Damaged Tomatoes and Bread Mold: The Future of Energy?
Rotten food and fungus could one day power batteries and fuel cells
Researchers are looking high and low to find new sources of renewable energy. Two of the latest ideas: damaged tomatoes and bread mold.
Damaged tomato fuel cells
Florida farms produce tons and tons (literally) of less-than-perfect tomatoes that never make it to grocery stores and get thrown out. Now a group of scientists has developed a juicy idea for putting them to use — not in the kitchen but in biological-based fuel cells.
“We wanted to find a way to treat this waste that, when dumped in landfills, can produce methane — a powerful greenhouse gas — and when dumped in water bodies, can create major water treatment problems,” said Venkataramana Gadhamshetty, PhD, of the South Dakota School of Mines & Technology, in a press release from the American Chemical Society.
The team developed a microbial electrochemical cell that uses tomato waste to generate electric current.
“Microbial electrochemical cells use bacteria to break down and oxidize organic material in defective tomatoes,” said Namita Shrestha, a graduate student in Gadhamshetty’s lab.
The oxidation process, triggered by the bacteria interacting with tomato waste, releases electrons that are captured in the fuel cell and become a source of electricity. It turns out the lycopene in tomatoes — the pigment that makes them red — spurs the generation of electrical charges, according to the researchers.
According to calculations by Shrestha, in theory Florida generates enough tomato waste each year to meet Disney World’s electricity demand for 90 days using an optimized biological fuel cell (not yet developed).
Bread mold batteries
Bread mold gave us penicillin. Could it one day help power the world?
The red bread mold (Neurospora crassa) could in theory be used to power energy storage devices, particularly rechargeable lithium-ion batteries and supercapacitors, according to a group of researchers from the United Kingdom and China. How?
Living organisms, include fungi, produce minerals in a process known as biomineralization. The researchers found a way to get the mold to produce manganese carbonate. After “burning” the results (recipe: cook for 4 hours at 300 degrees C, or 572 degrees F), the biomass was turned into carbon, and the manganese carbonate decomposed to manganese oxide (MnO x).
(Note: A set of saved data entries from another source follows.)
Lemma refines_ide_data_paths (ide : Ide) :
  refines w fs0 (ide_data_paths w ide) (Pure.ide_data_paths w fs0 ide).
Proof.
  unfold ide_data_paths, Pure.ide_data_paths.
  apply refines_bind; [apply refines_lift|]. intros appdata _. cbv zeta.
  set (folder := ide_folder appdata ide).
  apply (refines_gets _ _ _ (exists_ w fs0 folder)); [intros s <-; reflexivity|].
  destruct (exists_ w fs0 folder); simpl; [|apply refines_ret].
  intros s Hs. exists s. split; [exact Hs|]. unfold gets. rewrite (proj1 Hs). reflexivity.
Qed.

Lemma refines_scan_ide (ide : Ide) :
  refines w fs0 (scan_ide w ide) (Pure.scan_ide w fs0 ide).
Proof.
  unfold scan_ide, Pure.scan_ide.
  apply refines_bind; [apply refines_ide_data_paths|]. intros folders _.
  apply refines_bind.
  - apply refines_foldM. intros d folder _.
    apply refines_bind; [apply refines_get_recent_projects|]. intros found _.
    apply refines_ret.
  - intros d _. apply refines_ret.
Qed.

Lemma refines_collect : refines w fs0 (collect w) (Pure.collect w fs0).
Proof.
  unfold collect, Pure.collect. apply refines_foldM. intros projects ide _.
  apply refines_bind; [apply refines_scan_ide|]. intros found _. apply refines_ret.
Qed.

End RefinementScan.

(** ** The launcher state *)

Lemma find_tool_records (key : string) (items : list json) :
  forall records, mapM as_record items = Some records ->
  find_tool (ByKey key) items =
  Ok (match List.filter (has_tool_key key) records with
      | [] => JNull
      | r :: _ => JObj r
      end).
Proof.
  induction items as [|tool items IH]; intros records H; simpl in H.
  - injection H as <-. reflexivity.
  - destruct tool as [| | | | |fields]; simpl in H; try discriminate.
    destruct (mapM as_record items) as [rs|] eqn:E; simpl in H; [|discriminate].
    injection H as <-. simpl. unfold has_tool_key at 1.
    destruct (py_eq_str (default JNull (assoc "toolId" fields)) key); [reflexivity|].
    apply IH. reflexivity.
Qed.

Lemma exists_of_lookup w fs p n : lookup_path w fs p = Some n -> exists_ w fs p = true.
Proof. unfold exists_. intros ->. reflexivity. Qed.

Lemma pure_toolbox_state_records w fs sp st records (key : string) :
  state_path w = Ok sp ->
  lookup_path w fs sp = Some (File (Json st)) ->
  tool_records st = Some records ->
  Pure.toolbox_state w fs (ByKey key) =
  Ok (match List.filter (has_tool_key key) records with
      | [] => JNull
      | r :: _ => JObj r
      end).
Proof.
  intros Hsp Hfile Hrec. unfold Pure.toolbox_state.
  unfold state_path in Hsp. rewrite Hsp. simpl.
  rewrite (exists_of_lookup _ _ _ _ Hfile). simpl.
  unfold Pure.json_load, Pure.open_file. rewrite Hfile. simpl.
  destruct st as [| | | | |fields]; simpl in Hrec; try discriminate.
  simpl. destruct (assoc "tools" fields) as [[| | | |items|]|]; try discriminate.
  simpl. apply find_tool_records. exact Hrec.
Qed.


(** The state file is opened once by a lookup that finds it. *)
Lemma toolbox_state_reads w sp st (ide : ide_arg) s :
  state_path w = Ok sp ->
  lookup_path w (fs s) sp = Some (File (Json st)) ->
  toolbox_state w ide s =
  outcome_of (Pure.toolbox_state w (fs s) ide)
             (State (fs s) (memo s) (reads s ++ [sp]) (stdout s)).
Proof.
  intros Hsp Hfile. unfold toolbox_state, Pure.toolbox_state.
  unfold state_path in Hsp. rewrite Hsp. simpl.
  rewrite bind_eq. simpl. rewrite bind_eq. unfold gets.
  rewrite (exists_of_lookup _ _ _ _ Hfile). simpl.
  unfold json_load, Pure.json_load, Pure.open_file. rewrite !bind_eq.
  unfold open_file. rewrite Hfile. simpl.
  destruct ide; [reflexivity|..];
    (rewrite bind_eq; destruct (py_get st "tools") as [tools|e]; simpl; [|reflexivity];
     rewrite bind_eq; destruct (py_iter tools) as [items|e]; simpl; [|reflexivity];
     destruct (find_tool _ items); reflexivity).
Qed.

(** A memoised identifier is served without touching anything. *)
Lemma channel_id_memoised w (self : Ide) (c : json) s :
  c <> JNull -> memo s self = c -> channel_id w self s = Returns c s.
Proof.
  intros Hc Hm. unfold channel_id. rewrite bind_eq. unfold gets at 1. cbv beta.
  rewrite Hm. destruct c; try congruence;
    (simpl; rewrite bind_eq; simpl; unfold gets; rewrite Hm; reflexivity).
Qed.

(** ** The file system *)

Lemma assoc_set_entry {A} (k k' : string) (v : A) (l : list (string * A)) :
  assoc k' (set_entry k v l) = if String.eqb k' k then Some v else assoc k' l.
Proof.
  induction l as [|[k0 v0] l IH]; simpl.
  - destruct (String.eqb k' k); reflexivity.
  - destruct (String.eqb_spec k k0) as [->|Hne]; simpl.
    + destruct (String.eqb k' k0); reflexivity.
    + rewrite IH. destruct (String.eqb_spec k' k0) as [->|Hne'].
      * destruct (String.eqb_spec k0 k) as [->|_]; [contradiction|reflexivity].
      * reflexivity.
Qed.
The scientists discovered this mixture of carbonized biomass and MnO x makes a nifty electrode material for a battery.
“This is the first demonstration of the synthesis of electrode materials using a fungal biomineralization process, thus providing a novel strategy for the preparation of sustainable electrochemical materials,” wrote the authors.
It could potentially power supercapacitors, too.
“The electrochemical properties of the carbonized fungal biomass-mineral composite were tested in a supercapacitor and a lithium-ion battery and it was found to have excellent electrochemical properties. So we prepared batteries and supercapacitors using this material and it worked!” researcher Geoffrey Gadd of the of the University of Dundee in Scotland, told SafeBee.
“The performance in some areas was better than some other materials that have been tested and the batteries could be charged-discharged 200 times without much loss of stability,” said Gadd.